The difference [in 2012], though, was that the GOP didn’t have many options for nominees that reflected the post-George W. Bush era of the party. That was one of the prime drivers of the unusual anyone-but-Mitt dynamic in polling seen in late 2011, as candidates from Herman Cain to Michele Bachmann enjoyed brief moments at the top of national polls.  The only two sustained challenges to Romney’s dominance in the primary campaign, Rick Santorum and Newt Gingrich, had been political figures from the Clinton era, out of office for four and twelve years, respectively. The only practical options available to a new generation of Republicans were choices from the previous generation.

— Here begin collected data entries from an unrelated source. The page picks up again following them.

(** X10. What [parse_with_ai] hands to [main] is [None] or an object that
    is not empty, whose booking reference, when true, is an upper-case
    string and whose passenger count, when true, is an integer. *)
Theorem parsed_answer_shape (USE_G4F : bool) (g4f_response : result value)
    (hf_response : http_outcome) :
  parse_with_ai USE_G4F g4f_response hf_response = Ok VNone \/
  exists d,
    parse_with_ai USE_G4F g4f_response hf_response = Ok (VDict d) /\
    d <> [] /\ normalized d.
Proof.
  unfold parse_with_ai.
  assert (Hsecond : forall response,
    (let? parsed := parse_with_huggingface response in
     if truthy parsed then Ok parsed else Ok VNone) = Ok VNone \/
    exists d,
      (let? parsed := parse_with_huggingface response in
       if truthy parsed then Ok parsed else Ok VNone) = Ok (VDict d) /\
      d <> [] /\ normalized d).
  { intros response.
    destruct (parse_with_huggingface_shape response) as [H|(d & H & Hn)];
      rewrite H; cbn [rbind truthy]; [auto|].
    destruct d as [|kv d]; [auto|]. right. exists (kv :: d). auto. }
  destruct USE_G4F; [|exact (Hsecond hf_response)].
  destruct (parse_with_g4f_shape g4f_response) as [H|(d & H & Hn)];
    rewrite H; cbn [rbind truthy]; [exact (Hsecond _)|].
  destruct d as [|kv d]; [exact (Hsecond _)|]. right. exists (kv :: d). auto.
Qed.

(** X11. A booking reference that is true and not a string (a number, a
    list, an object) costs the whole answer with either parser: [upper] is
    missing and the result is [None]. *)
Theorem reference_not_a_string (d : dict) :
  truthy (dict_get d "booking_reference") = true ->
  (forall s, dict_get d "booking_reference" <> VStr s) ->
  parse_with_g4f (Ok (VDict d)) = Ok VNone /\
  parse_with_huggingface (HttpStatus 200 (Ok (VDict d))) = Ok VNone.
Proof.
  intros Ht Hs.
  assert (H : exists x, upper_reference (VDict d) = Raise x).
  { unfold upper_reference. cbn [value_get rbind]. rewrite Ht.
    cbn [value_item]. unfold dict_item, dict_get in *.
    destruct (assoc_find "booking_reference" d) as [r|]; [|discriminate].
    cbn [rbind]. destruct r; cbn [value_upper rbind]; eauto.
    exfalso. apply (Hs s). reflexivity. }
  destruct H as [x Hx].
  unfold parse_with_g4f, parse_with_huggingface, g4f_body, huggingface_body.
  cbn [rbind Z.eqb Pos.eqb]. rewrite Hx. split; reflexivity.
Qed.

Lemma reference_not_a_string_witness :
  parse_with_g4f (Ok (VDict answer_number_reference)) = Ok VNone /\
  parse_with_huggingface (HttpStatus 200 (Ok (VDict answer_number_reference))) = Ok VNone.
Proof.
  apply (reference_not_a_string answer_number_reference).
  - reflexivity.
  - intros s. discriminate.
Defined.

Lemma dict_set_same (k : string) (v : value) (d : dict) :
  assoc_find k d = Some v -> dict_set k v d = d.
Proof.
  induction d as [|[k0 v0] d IH]; cbn [assoc_find dict_set]; [discriminate|].
  destruct (String.eqb k k0) eqn:E.
  - apply String.eqb_eq in E. subst k0. intros H. inversion H. reflexivity.
  - intros H. rewrite IH by exact H. reflexivity.
Qed.

Lemma dict_get_Some (d : dict) (k : string) :
  truthy (dict_get d k) = true -> assoc_find k d = Some (dict_get d k).
Proof.
  unfold dict_get. destruct (assoc_find k d); [reflexivity|discriminate].
Qed.

(** X12. The clean-up is idempotent: applied to an object it returned, it
    returns the same object. *)
Theorem cleanup_idempotent (response : result value) (d : dict) :
  parse_with_g4f response = Ok (VDict d) ->
  parse_with_g4f (Ok (VDict d)) = Ok (VDict d).
Proof.
  intros H.
  destruct (parse_with_g4f_shape response) as [H0|(d0 & H0 & Href & Hcount)];
    rewrite H in H0; [discriminate|].
  inversion H0; subst d0. clear H0.
  unfold parse_with_g4f, g4f_body. cbn [rbind].
  assert (H1 : upper_reference (VDict d) = Ok (VDict d)).
  { unfold upper_reference. cbn [value_get rbind].
    destruct (truthy (dict_get d "booking_reference")) eqn:Ht; [|reflexivity].
    destruct (Href eq_refl) as (s & Hs & Hup).
    pose proof (dict_get_Some d _ Ht) as Hfind. rewrite Hs in Hfind.
    cbn [value_item]. unfold dict_item. rewrite Hfind.
    cbn [rbind value_upper value_set]. rewrite Hup.
    rewrite (dict_set_same _ _ _ Hfind). reflexivity. }
  rewrite H1. cbn [rbind value_get].
  destruct (truthy (dict_get d "totalPassengers")) eqn:Ht; [|reflexivity].
  destruct (Hcount eq_refl) as (z & Hz).
  pose proof (dict_get_Some d _ Ht) as Hfind. rewrite Hz in Hfind.
  cbn [value_item value_set]. unfold dict_item. rewrite Hfind.
  cbn [rbind py_int try_except]. rewrite (dict_set_same _ _ _ Hfind). reflexivity.
Qed.

Lemma cleanup_idempotent_witness :
  parse_with_g4f (Ok (VDict [ ("booking_reference", VStr "GYG7");
                              ("name", VStr "Lena Roth");
                              ("phoneNumber", VStr "+4930");
                              ("totalPassengers", VNone) ]))
  = Ok (VDict [ ("booking_reference", VStr "GYG7"); ("name", VStr "Lena Roth");
                ("phoneNumber", VStr "+4930"); ("totalPassengers", VNone) ]).
Proof.
  apply (cleanup_idempotent (Ok (VDict answer_gyg7))).
  vm_compute; reflexivity.
Defined.

(** ** The matcher of the patterns searched with [re.I] *)

Lemma prev_after_app (prev : option ascii) (a b : list ascii) :
  prev_after prev (a ++ b) = prev_after (prev_after prev a) b.
Proof. unfold prev_after. apply fold_left_app. Qed.

Lemma istrip_prefix_sound (t : list ascii) :
  forall prev s prev' s',
    istrip_prefix t prev s = Some (prev', s') ->
    exists w, s = (w ++ s')%list /\ map lower_char w = map lower_char t /\
              prev' = prev_after prev w.
Proof.
  induction t as [|a t IH]; intros prev s prev' s' H; cbn [istrip_prefix] in H.
  - inversion H; subst. exists []. auto.
  - destruct s as [|b s]; [discriminate|].
    destruct (same_letter a b) eqn:E; [|discriminate].
    apply Ascii.eqb_eq in E.
    destruct (IH _ _ _ _ H) as (w & -> & Hw & ->).
    exists (b :: w). cbn [map app]. rewrite Hw, E. auto.
Qed.

Lemma istrip_prefix_complete (t : list ascii) :
  forall prev w s,
    map lower_char w = map lower_char t ->
    istrip_prefix t prev (w ++ s) = Some (prev_after prev w, s).
Proof.
  induction t as [|a t IH]; intros prev w s H.
  - destruct w; [reflexivity|discriminate].
  - destruct w as [|b w]; [discriminate|]. cbn [map] in H. inversion H.
    cbn [istrip_prefix app]. unfold same_letter.
    replace (lower_char a) with (lower_char b) by assumption.
    rewrite Ascii.eqb_refl. rewrite (IH (Some b) w s) by assumption. reflexivity.
Qed.

Lemma lazy_loop_iff (s : list ascii) :
  forall prev k,
    lazy_loop prev s k = true <->
    exists w s', s = (w ++ s')%list /\ same_line w /\ k (prev_after prev w) s' = true.
Proof.
  unfold same_line.
  induction s as [|c s IH]; intros prev k; cbn [lazy_loop].
  - split.
    + intros H. exists [], []. auto.
    + intros (w & s' & Hs & _ & Hk). destruct w; [|discriminate].
      cbn in Hs. subst s'. exact Hk.
  - rewrite orb_true_iff, andb_true_iff, IH. split.
    + intros [H|[Hc (w & s' & -> & Hw & Hk)]].
      * exists [], (c :: s). auto.
      * exists (c :: w), s'. cbn [forallb app]. rewrite Hc, Hw. auto.
    + intros (w & s' & Hs & Hw & Hk). destruct w as [|a w].
      * cbn in Hs. subst s'. left. exact Hk.
      * cbn [app] in Hs. inversion Hs; subst a s. cbn [forallb] in Hw.
        apply andb_true_iff in Hw as [Hc Hw]. right. split; [exact Hc|].
        exists w, s'. auto.
Qed.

In 2016, that will no longer be the case. Most of the field will have reached their peak during the post-Bush era. Scott Walker just won a second term in Wisconsin after staving off a recall in retaliation for public-employee union reforms. Bobby Jindal won a second term without a runoff in Louisiana after his public-education and political reforms. Susana Martinez won another term after cleaning up the corruption from her predecessor.

Mike Pence, John Kasich, Nikki Haley, and even Chris Christie are all governors with second terms whose rise parallels that of the present makeup of the party. On top of those, Senator Marco Rubio has plans for the White House, and the present controversy over the change in relations with Cuba will fuel his passion and remind people that his was the first real Tea Party insurgency against the old establishment in the 2010 cycle.

It’s not that Jeb Bush would make a poor President. It’s just that he’s all about the past of the party, in the same way that Hillary Clinton is all about the Democratic Party’s past, both of the Clinton era and of the Obama era that has voters looking for real change once again. Republicans have to ask themselves whether they want to keep looking to the past, or looking to the future – and this time they have real options for choosing the latter.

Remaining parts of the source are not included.